In 2001 he moved permanently to Chicago, and in 2004 he created and hosted own talk show, titled "Ivo na zywo", and produced and hosted daily news program on TVPChicago broadcast on Channel 34 WJYS. He also has been an editor-in-chief of several popular internet news websites in Polish.
He rose to prominence as an investigative journalist in the United States, for uncovering corruption and irregularities that took place with the renovation of the building of the Polish Consulate General, Chicago titled "Consulgate" (the Supreme Chamber of Control of the Republic of Poland informed by Widlak later confirmed that irregularities occurred at all stages of implementation of the renovation, and the final cost was in the amount of $8.2 million). President of the Polish Cultural Institute in Chicago.

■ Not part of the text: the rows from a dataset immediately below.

(** C8. [escapeField] is total and reversible: a field that contains a comma,
    a double quote, a line feed or a carriage return is wrapped in double
    quotes with each of its double quotes doubled, any other field is returned
    as it is, and CSV unescaping (strip the enclosing quotes, halve the
    doubled quotes) gives the original field back.  The comparison writer's
    copy is the same function. *)
Theorem escapeField_is_reversible (field : string) :
  (needsQuoting field ->
   Analyze.escapeField field
   = quote ++ JS.replaceAll DQUOTE (quote ++ quote) field ++ quote)
  /\ (~ needsQuoting field -> Analyze.escapeField field = field)
  /\ csvUnescape (Analyze.escapeField field) = field
  /\ Eval.escapeField field = Analyze.escapeField field.
Proof.
  assert (Hyes : needsQuoting field ->
                 Analyze.escapeField field
                 = quote ++ JS.replaceAll DQUOTE (quote ++ quote) field ++ quote).
  { intros H. apply needsQuoting_test in H. unfold Analyze.escapeField. now rewrite H. }
  assert (Hno : ~ needsQuoting field -> Analyze.escapeField field = field).
  { intros H. unfold Analyze.escapeField.
    destruct (JS.includes field "," || JS.includes field quote
              || JS.includes field newline
              || JS.includes field (String CR EmptyString)) eqn:E; [|reflexivity].
    exfalso. apply H. now apply needsQuoting_test. }
  repeat split; auto.
  unfold Analyze.escapeField.
  destruct (JS.includes field "," || JS.includes field quote
            || JS.includes field newline
            || JS.includes field (String CR EmptyString)) eqn:E.
  - change (quote ++ JS.replaceAll DQUOTE (quote ++ quote) field ++ quote)
      with (String DQUOTE (JS.replaceAll DQUOTE (quote ++ quote) field ++ quote)).
    cbn [csvUnescape]. rewrite Ascii.eqb_refl, stripClosingQuote_app.
    apply halveQuotes_doubled.
  - destruct field as [|a rest]; [reflexivity|].
    cbn [csvUnescape].
    destruct (Ascii.eqb a DQUOTE) eqn:Ha; [|reflexivity].
    apply Ascii.eqb_eq in Ha; subst a.
    exfalso.
    assert (Hq : needsQuoting (String DQUOTE rest)).
    { unfold needsQuoting. right; left. simpl. now left. }
    apply needsQuoting_test in Hq. congruence.
Qed.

==Deportation controversy==

On December 14, 2012, pinknews.co.uk reported that Ivo Widlak is facing the risk of deportation from the United States due to his bisexuality. Widlak has been married for ten years to a woman, Lale. However, someone in the local Polish community, later revealed it was attorney Christopher Kurczaba, reportedly went to authorities and claimed that Ivo and Lale were in a sham marriage, and that Ivo was in fact homosexual.

The Widlaks are not a same-sex couple, so they do not fall under the protection of a recent executive order that President Obama signed in September 2012. That order stated that foreigners in a same-sex relationship with an American citizen have the same anti-deportation protections as foreigners married to an American citizen.